### What the task requires:
Across the material below, how many lines contain the word "Hone"? Give only the number.

### Provided data:
[Start of section]

(** X10: when the folder and the file are created but the leaf fails to
    open the file, the command shows that failure in a notice and returns;
    the folder and the file stay. *)
Theorem create_new_post_open_failure toLowerCase (host : Host)
    (postKind postTitle e : string) (folder : TFolder) (file : TFile) :
  postKindPromise toLowerCase host = JS.Resolved postKind ->
  postTitlePromise host = JS.Resolved postTitle ->
  vault_createFolder host (folderName postKind (now host) postTitle)
  = inr folder ->
  vault_create host (folder_path folder +:+ "/index.md") "" = inr file ->
  leaf_openFile host file = inl e ->
  create_new_post toLowerCase host
  = ([ModalOpen KindChooser; NoticeShown postKind;
      ModalOpen TitlePrompt; NoticeShown postTitle;
      CreateFolder (folderName postKind (now host) postTitle);
      NoticeShown (folder_path folder);
      Create (folder_path folder +:+ "/index.md") "";
      GetLeaf false; OpenFile file;
      NoticeShown e],
     Returned tt).
Proof.
  intros Hk Ht Hf Hc Ho.
  rewrite (run_after_folder toLowerCase host postKind postTitle folder
             Hk Ht Hf), Hc, Ho.
  reflexivity.
Qed.

(** X11: when the vault and the leaf accept every request, the command
    creates the folder, creates an empty file named index.md under the path
    of the folder the vault returned, opens the file the vault returned in
    the current leaf ([getLeaf(false)]) and returns; it shows three
    notices, the kind, the title and the folder's path, and no other. *)
Theorem create_new_post_success toLowerCase (host : Host)
    (postKind postTitle : string) (folder : TFolder) (file : TFile) :
  postKindPromise toLowerCase host = JS.Resolved postKind ->
  postTitlePromise host = JS.Resolved postTitle ->
  vault_createFolder host (folderName postKind (now host) postTitle)
  = inr folder ->
  vault_create host (folder_path folder +:+ "/index.md") "" = inr file ->
  leaf_openFile host file = inr tt ->
  create_new_post toLowerCase host
  = ([ModalOpen KindChooser; NoticeShown postKind;
      ModalOpen TitlePrompt; NoticeShown postTitle;
      CreateFolder (folderName postKind (now host) postTitle);
      NoticeShown (folder_path folder);
      Create (folder_path folder +:+ "/index.md") "";
      GetLeaf false; OpenFile file],
     Returned tt) /\
  List.filter isNotice (create_new_post toLowerCase host).1
  = [NoticeShown postKind; NoticeShown postTitle;
     NoticeShown (folder_path folder)].
Proof.
  intros Hk Ht Hf Hc Ho.
  rewrite (run_after_folder toLowerCase host postKind postTitle folder
             Hk Ht Hf), Hc, Ho.
  split; reflexivity.
Qed.

(** ** The prompts under any sequence of user events *)

Lemma foldl_invariant {S E : Type} (step : S -> E -> S) (inv : S -> Prop) :
  (forall s ev, inv s -> inv (step s ev)) ->
  forall evs s, inv s -> inv (foldl step s evs).
Proof.
  intros Hstep evs. induction evs as [|ev evs IH]; intros s Hs; [exact Hs|].
  cbn [foldl]. apply IH, Hstep, Hs.
Qed.

(** X12: whatever the user does with the title prompt, it calls [onSubmit]
    at most once, is closed once it has, and the command's promise holds
    the submitted value from then on: the sequence can never receive two
    titles. *)
Theorem PostTitleModal_submits_at_most_once (evs : list TitleEvent) :
  (titleSubmitted (PostTitleModal_run evs) = [] /\
   promise_of_calls (titleSubmitted (PostTitleModal_run evs)) = JS.Pending)
  \/
  (exists title,
     titleSubmitted (PostTitleModal_run evs) = [title] /\
     titleOpen (PostTitleModal_run evs) = false /\
     promise_of_calls (titleSubmitted (PostTitleModal_run evs))
     = JS.Resolved title /\
     forall more,
       PostTitleModal_run (evs ++ more) = PostTitleModal_run evs).
Proof.
  assert (Hinv : titleSubmitted (PostTitleModal_run evs) = []
                 \/ exists title,
                      titleSubmitted (PostTitleModal_run evs) = [title]
                      /\ titleOpen (PostTitleModal_run evs) = false).
  { unfold PostTitleModal_run.
    apply (foldl_invariant PostTitleModal_handle
             (fun m => titleSubmitted m = []
                       \/ exists title, titleSubmitted m = [title]
                                        /\ titleOpen m = false));
      [|left; reflexivity].
    intros m ev Hm. cbv beta. unfold PostTitleModal_handle.
    destruct (titleOpen m) eqn:Hopen in |- *; [|exact Hm].
    destruct Hm as [Hm | (title & _ & Hclosed)]; [|congruence].
    destruct ev; cbn [titleSubmitted titleOpen]; rewrite ?Hm; eauto. }
  destruct Hinv as [Hnone | (title & Hone & Hclosed)].
  - left. now rewrite Hnone.
  - right. exists title. rewrite Hone. repeat split; try assumption.
    intros more. unfold PostTitleModal_run. rewrite foldl_app.
    now apply PostTitleModal_closed.
Qed.

Section Chooser.

Variable toLowerCase : string -> string.

Lemma PostKind_values_kind (postKind : string) :
  postKind ∈ PostKind_values <-> exists kind, postKind = PostKind_value kind.
Proof.
  unfold PostKind_values. rewrite list_elem_of_fmap. split.
  - intros (kind & -> & _). now exists kind.
  - intros (kind & ->). exists kind. split; [reflexivity|].
    destruct kind; set_solver.
Qed.

Lemma getSuggestions_kinds (query : string) :
  Forall (fun postKind => postKind ∈ PostKind_values)
         (getSuggestions toLowerCase query).
Proof.
  apply Forall_forall. intros postKind H.
  now apply filterCandidates_elem_of in H.
Qed.
Lemma length_le_bytes (n : nat) (v : Z) : length (struct.le_bytes n v) = n.
Proof.
  revert v. induction n as [|n IH]; intros v; simpl; [reflexivity | now rewrite IH].
Qed.

Lemma le_uint_le_bytes (n : nat) :
  forall v, 0 <= v < 2 ^ (8 * Z.of_nat n) -> le_uint (struct.le_bytes n v) = v.
Proof.
  induction n as [|n IH]; intros v Hv.
  - simpl in *. lia.
  - cbn [struct.le_bytes le_uint].
    rewrite Z_of_byte_of_Z, Z.shiftr_div_pow2 by lia.
    change (2 ^ 8) with 256.
    replace (8 * Z.of_nat (S n)) with (8 + 8 * Z.of_nat n) in Hv by lia.
    rewrite Z.pow_add_r in Hv by lia. change (2 ^ 8) with 256 in Hv.
    rewrite IH.
    + pose proof (Z.div_mod v 256 ltac:(lia)). lia.
    + split; [apply Z.div_pos; lia | apply Z.div_lt_upper_bound; lia].
Qed.

Lemma le_uint_range (bs : bytes) : 0 <= le_uint bs < 2 ^ (8 * Z.of_nat (length bs)).
Proof.
  induction bs as [|b r IH].
  - simpl. lia.
  - cbn [le_uint length].
    replace (8 * Z.of_nat (S (length r))) with (8 + 8 * Z.of_nat (length r)) by lia.
    rewrite Z.pow_add_r by lia. change (2 ^ 8) with 256.
    pose proof (Z_of_byte_range b). lia.
Qed.

Lemma lor_shiftl_8 (a b : Z) : 0 <= a < 256 -> Z.lor a (Z.shiftl b 8) = a + 256 * b.
Proof.
  intros Ha.
  assert (Hdisj : Z.land a (Z.shiftl b 8) = 0).
  { apply Z.bits_inj'. intros n Hn.
    rewrite Z.land_spec, Z.bits_0.
    destruct (Z.ltb_spec n 8) as [Hlt | Hge].
    - rewrite Z.shiftl_spec_low by lia. apply andb_false_r.
    - rewrite <- (Z.mod_small a (2 ^ 8)) by (change (2 ^ 8) with 256; lia).
      rewrite Z.mod_pow2_bits_high by lia. reflexivity. }
  rewrite <- Z.lxor_lor by exact Hdisj.
  rewrite <- Z.add_nocarry_lxor by exact Hdisj.
  rewrite Z.shiftl_mul_pow2 by lia. change (2 ^ 8) with 256. lia.
Qed.

(** [struct.unpack("<H", ...)] reads the little-endian value of its two bytes. *)
Lemma unpack_H_le (b0 b1 : byte) : struct.unpack_H [b0; b1] = Ok (le_uint [b0; b1]).
Proof.
  unfold struct.unpack_H. cbn [le_uint].
  rewrite lor_shiftl_8 by apply Z_of_byte_range.
  f_equal. lia.
Qed.

Lemma in_range_true (v bits : Z) :
  struct.in_range v bits = true <-> 0 <= v < 2 ^ bits.
Proof.
  unfold struct.in_range. rewrite andb_true_iff, Z.leb_le, Z.ltb_lt. tauto.
Qed.

Lemma pack_I_ok (v : Z) :
  0 <= v < 2 ^ 32 -> struct.pack_I v = Ok (struct.le_bytes 4 v).
Proof.
  intros H. unfold struct.pack_I.
  now rewrite (proj2 (in_range_true v 32) H).
Qed.

Lemma pack_HI_ok (h v : Z) :
  0 <= h < 2 ^ 16 -> 0 <= v < 2 ^ 32 ->
  struct.pack_HI h v = Ok (struct.le_bytes 2 h ++ struct.le_bytes 4 v).
Proof.
  intros Hh Hv. unfold struct.pack_HI.
  now rewrite (proj2 (in_range_true h 16) Hh), (proj2 (in_range_true v 32) Hv).
Qed.

Lemma pack_HI_overflow (h v : Z) :
  2 ^ 16 <= h -> struct.pack_HI h v = Raise struct_error.
Proof.
  intros Hh. unfold struct.pack_HI.
  destruct (struct.in_range h 16) eqn:E; [|reflexivity].
  apply in_range_true in E. lia.
Qed.

(** ** Slices *)

Lemma nth_error_slice {A} (i j : Z) (l : list A) (k : nat) :
  0 <= i ->
  nth_error (slice i j l) k =
    if i + Z.of_nat k <? j then nth_error l (Z.to_nat i + k) else None.
Proof.
  intros Hi. unfold slice.
  destruct (Z.ltb_spec (i + Z.of_nat k) j) as [Hlt | Hge].
  - rewrite nth_error_firstn.
    destruct (Nat.ltb_spec k (Z.to_nat j - Z.to_nat i)) as [_ | Hk]; [|lia].
    now rewrite nth_error_skipn.
  - rewrite nth_error_firstn.
    destruct (Nat.ltb_spec k (Z.to_nat j - Z.to_nat i)) as [Hk | _]; [lia | reflexivity].
Qed.

Lemma slice_beyond {A} (i j : Z) (l : list A) :
  Z.of_nat (length l) <= j -> slice i j l = slice_from i l.
Proof.
  intros Hj. unfold slice, slice_from.
  apply firstn_all2. rewrite length_skipn. lia.
Qed.

Lemma slice_from_short {A} (i : Z) (l : list A) :
  Z.of_nat (length l) <= i -> slice_from i l = [].
Proof.
  intros H. unfold slice_from. apply skipn_all2. lia.
Qed.

Lemma slice_short {A} (i j : Z) (l : list A) :
  Z.of_nat (length l) <= i -> slice i j l = [].
Proof.
  intros H. unfold slice. rewrite skipn_all2 by lia. apply firstn_nil.
Qed.

Lemma slice_to_2 (l : bytes) :
  slice_to 0x2 l =
    match l with
    | b0 :: b1 :: _ => [b0; b1]
    | _ => l
    end.
Proof.
  unfold slice_to. change (Z.to_nat 0x2) with 2%nat.
  destruct l as [|b0 [|b1 r]]; reflexivity.
Qed.

(** ** One run of [_send] *)

Ltac run_send :=
  unfold rmmini._send, rmminib._send, bind, lift, ret, do_send_packet; cbn beta iota.

Lemma rmmini_send_run x command data log hdr :
  struct.pack_I command = Ok hdr ->
  rmmini._send x command data log =
    (log ++ [(0x6A, hdr ++ data)],
     match send_packet x log 0x6A (hdr ++ data) with
     | Ok resp =>
         match check_error x (slice 0x22 0x24 resp) with
         | Ok _ =>
             match decrypt x (slice_from 0x38 resp) with
             | Ok payload => Ok (slice_from 0x4 payload)
             | Raise e => Raise e
             end
         | Raise e => Raise e
         end
     | Raise e => Raise e
     end).
Proof.
  intros Hp. run_send. rewrite Hp.
  destruct (send_packet x log 0x6A (hdr ++ data)) as [resp|e]; [|reflexivity].
  destruct (check_error x (slice 0x22 0x24 resp)) as [u|e]; [|reflexivity].
  destruct (decrypt x (slice_from 0x38 resp)) as [payload|e]; reflexivity.
Qed.

Lemma rmminib_send_run x command data log hdr :
  struct.pack_HI (Z.of_nat (length data) + 4) command = Ok hdr ->
  rmminib._send x command data log =
    (log ++ [(0x6A, hdr ++ data)],
     match send_packet x log 0x6A (hdr ++ data) with
     | Ok resp =>
         match check_error x (slice 0x22 0x24 resp) with
         | Ok _ =>
             match decrypt x (slice_from 0x38 resp) with
             | Ok payload =>
                 match struct.unpack_H (slice_to 0x2 payload) with
                 | Ok p_len => Ok (slice 0x6 (p_len + 2) payload)
                 | Raise e => Raise e
                 end
             | Raise e => Raise e
             end
         | Raise e => Raise e
         end
     | Raise e => Raise e
     end).
Proof.
  intros Hp. run_send. rewrite Hp.
  destruct (send_packet x log 0x6A (hdr ++ data)) as [resp|e]; [|reflexivity].
  destruct (check_error x (slice 0x22 0x24 resp)) as [u|e]; [|reflexivity].
  destruct (decrypt x (slice_from 0x38 resp)) as [payload|e]; [|reflexivity].
  destruct (struct.unpack_H (slice_to 0x2 payload)) as [p_len|e]; reflexivity.
Qed.

(** A header that cannot be packed stops [_send] before anything is handed
    over. *)
Lemma rmmini_send_unpacked x command data log e :
  struct.pack_I command = Raise e ->
  rmmini._send x command data log = (log, Raise e).
Proof. intros Hp. run_send. now rewrite Hp. Qed.

Lemma rmminib_send_unpacked x command data log e :
  struct.pack_HI (Z.of_nat (length data) + 4) command = Raise e ->
  rmminib._send x command data log = (log, Raise e).
Proof. intros Hp. run_send. now rewrite Hp. Qed.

[End of section]

### Completed exercise:
2